Students will be mentored by their supervisory team made up of 2-3 academics and an Advisory Committee consisting of at least two other people, who can be from outside the School.  Each Advisory Committee will also have at least one epidemiologist or statistician from GlaxoSmithKline. Students are expected to take part in the academic life of their department and can also be members of other Academic Centres - e.g. Centre for the Mathematical Modelling of Infectious Diseases, the Clinical Trials Unit, the Malaria Centre, The TB Centre, the MARCH centre for maternal and child health, and the Centre for Statistical Methodology. All research seminars and journal clubs are open to PhD students from across the School. Students are able to take up to four Master's level Study Modules per academic year, subject to approval from their supervisor.

Support for research students' future career development is covered through the supervision process, through the Transferable Skills Programme (in the School and the Bloomsbury Postgraduate Skills Network) and the School's Careers Service. Also important for career development are the opportunities for students to network and establish professional contacts. The School also facilitates national and international conference attendance by students in the later stages which provides networking opportunities.

How to apply

Information about the MPhil/PhD programme structure at LSHTM, as well as application guidance and a link to the portal, can be found on the School's Research Degrees and Doctoral College pages.

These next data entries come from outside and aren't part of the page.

(** The first critical section of [resolve]: the resolution, and the conflict to move. *)
Definition resolve_decide (conflict_id : string) (policy : option ConflictPolicy) (now : DateTime)
    (r : ConflictResolver) : result ConflictError (ConflictResolution * Conflict) * ConflictResolver :=
  on_conflict conflict_id (λ conflict,
    if finished conflict then (Err (AlreadyResolved conflict_id), conflict)
    else if f64_leb (cc_require_manual_above (cr_config r)) (cf_drift_score conflict) then
      (Err (InvalidPolicy ("Drift score " +:+ f64_fixed 3 (cf_drift_score conflict)
         +:+ " >= manual threshold " +:+ f64_fixed 3 (cc_require_manual_above (cr_config r))
         +:+ " -- use resolve_manual()")), set_status InProgress conflict)
    else
      let effective_policy :=
        match policy with Some p => p | None => select_policy (cr_config r) conflict end in
      match effective_policy with
      | ManualResolve =>
        (Err (InvalidPolicy "ManualResolve policy requires resolve_manual()"),
         set_status InProgress conflict)
      | CustomPolicy name =>
        (Err (InvalidPolicy ("Custom policy '" +:+ name +:+ "' requires external resolver callback")),
         set_status InProgress conflict)
      | _ =>
        let resolution := apply_policy now conflict effective_policy in
        let resolved := set_resolution resolution (set_status Resolved conflict) in
        (Ok (resolution, resolved), resolved)
      end) r.

(** [{:?}] of a list of modalities. *)
Definition debug_modality (m : modality) : string :=
  match m with
  | MDocument => "Document" | MSemantic => "Semantic" | MGraph => "Graph" | MVector => "Vector"
  | MTensor => "Tensor" | MTemporal => "Temporal" | MProvenance => "Provenance"
  | MSpatial => "Spatial"
  end.

Definition resolve_manual_decide (conflict_id : string) (winning_modality : modality)
    (resolver : string) (notes : option string) (now : DateTime) (r : ConflictResolver)
    : result ConflictError (ConflictResolution * Conflict) * ConflictResolver :=
  on_conflict conflict_id (λ conflict,
    if finished conflict then (Err (AlreadyResolved conflict_id), conflict)
    else if negb (bool_decide (winning_modality ∈ cf_conflicting_modalities conflict)) then
      (Err (ModalityNotInConflict (modality_to_string winning_modality
         +:+ " is not in conflicting modalities ["
         +:+ String.concat ", " (debug_modality <$> cf_conflicting_modalities conflict) +:+ "]")),
       conflict)
    else
      let resolution :=
        {| cr_resolved_at := now; cr_policy_used := ManualResolve;
           cr_winning_modality := Some winning_modality; cr_resolver := resolver;
           cr_notes := notes |} in
      let resolved := set_resolution resolution (set_status Resolved conflict) in
      (Ok (resolution, resolved), resolved)) r.

Definition dismiss_decide (conflict_id reason : string) (now : DateTime) (r : ConflictResolver)
    : result ConflictError (() * Conflict) * ConflictResolver :=
  on_conflict conflict_id (λ conflict,
    if finished conflict then (Err (AlreadyResolved conflict_id), conflict)
    else
      let dismissed := set_resolution
        {| cr_resolved_at := now; cr_policy_used := LastWriterWins; cr_winning_modality := None;
           cr_resolver := "system"; cr_notes := Some ("Dismissed: " +:+ reason) |}
        (set_status Dismissed conflict) in
      (Ok ((), dismissed), dismissed)) r.

(** The second critical section: [active.retain(|c| c.id != conflict.id)]. *)
Definition remove_active (conflict : Conflict) (r : ConflictResolver) : ConflictResolver :=
  set_active (filter (λ c, cf_id c ≠ cf_id conflict) (active_conflicts r)) r.

(** The third: the oldest entries are evicted. *)
Definition push_history (conflict : Conflict) (r : ConflictResolver) : ConflictResolver :=
  let hist := history r ++ [conflict] in
  let max := cc_max_history_entries (cr_config r) in
  {| cr_config := cr_config r; active_conflicts := active_conflicts r;
     history := drop (length hist - max) hist |}.

Definition move_to_history (conflict : Conflict) (r : ConflictResolver) : ConflictResolver :=
  push_history conflict (remove_active conflict r).

(** The operations as a caller runs them alone. *)
Definition then_move {A} (d : result ConflictError (A * Conflict) * ConflictResolver)
    : result ConflictError A * ConflictResolver :=
  match d with
  | (Ok (a, c), r) => (Ok a, move_to_history c r)
  | (Err e, r) => (Err e, r)
  end.

Definition resolve (conflict_id : string) (policy : option ConflictPolicy) (now : DateTime)
    (r : ConflictResolver) : result ConflictError ConflictResolution * ConflictResolver :=
  then_move (resolve_decide conflict_id policy now r).

Definition resolve_manual (conflict_id : string) (winning_modality : modality) (resolver : string)
    (notes : option string) (now : DateTime) (r : ConflictResolver)
    : result ConflictError ConflictResolution * ConflictResolver :=
  then_move (resolve_manual_decide conflict_id winning_modality resolver notes now r).

Definition dismiss (conflict_id reason : string) (now : DateTime) (r : ConflictResolver)
    : result ConflictError () * ConflictResolver :=
  then_move (dismiss_decide conflict_id reason now r).

(** ** Queries *)

Definition recent_history (limit : nat) (r : ConflictResolver) : list Conflict :=
  if ((limit =? 0) || (length (history r) <=? limit))%nat then reverse (history r)
  else reverse (drop (length (history r) - limit) (history r)).

Definition by_entity (entity_id : string) (r : ConflictResolver) : list Conflict :=
  filter (λ c, cf_entity_id c = entity_id) (active_conflicts r)
  ++ reverse (filter (λ c, cf_entity_id c = entity_id) (history r)).

End conflict.

(** ** The life of a conflict

    The critical sections of concurrent callers as a step relation: no conflict is lost,
    none is resolved twice, and the history is the window of the last ones.  And what
    [resolve] decides. *)

Section lifecycle.
Context {CH : Chrono} {XD : FixedDisplay}.

(** ** Concurrent callers *)

(** The resolver, the moves callers have begun (before the second and before the third
    critical section), and what has happened so far. *)
Record system := {
  sy_resolver : ConflictResolver;
  sy_removing : list Conflict;
  sy_pushing : list Conflict;
  sy_detected : list string;
  sy_pushed : list Conflict;
}.

Definition system_new (config : ConflictConfig) : system :=
  {| sy_resolver := ConflictResolver_new config; sy_removing := []; sy_pushing := [];
     sy_detected := []; sy_pushed := [] |}.

(** The decisions a caller can make. *)
Inductive decision : ConflictResolver → option Conflict → ConflictResolver → Prop :=
| decision_resolve id policy now r o r' :
    resolve_decide id policy now r = (o, r') →
    decision r (match o with Ok (_, c) => Some c | Err _ => None end) r'
| decision_manual id m resolver notes now r o r' :
    resolve_manual_decide id m resolver notes now r = (o, r') →
    decision r (match o with Ok (_, c) => Some c | Err _ => None end) r'
| decision_dismiss id reason now r o r' :
    dismiss_decide id reason now r = (o, r') →
    decision r (match o with Ok (_, c) => Some c | Err _ => None end) r'.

To apply for this studentship, applicants should submit an application for research degree study via the LSHTM application portal. Please write 'PhD Studentships in Pharmacoepidemiology' in the Funding Section on the application form. The research proposal should identify a specific research question or hypothesis, expanding on one of the topics listed on the website, summarise the relevant background information (with no more than 5 key references) and should outline an appropriate research methodology by which the question can be addressed.

Applications for this project will only be reviewed and processed after the deadline. All complete applications that are submitted before the deadline will be considered equally, regardless of submission date.

Only applications in the correct format will be considered.

The deadline for applications is 12 April 2023 at 10:00am BST.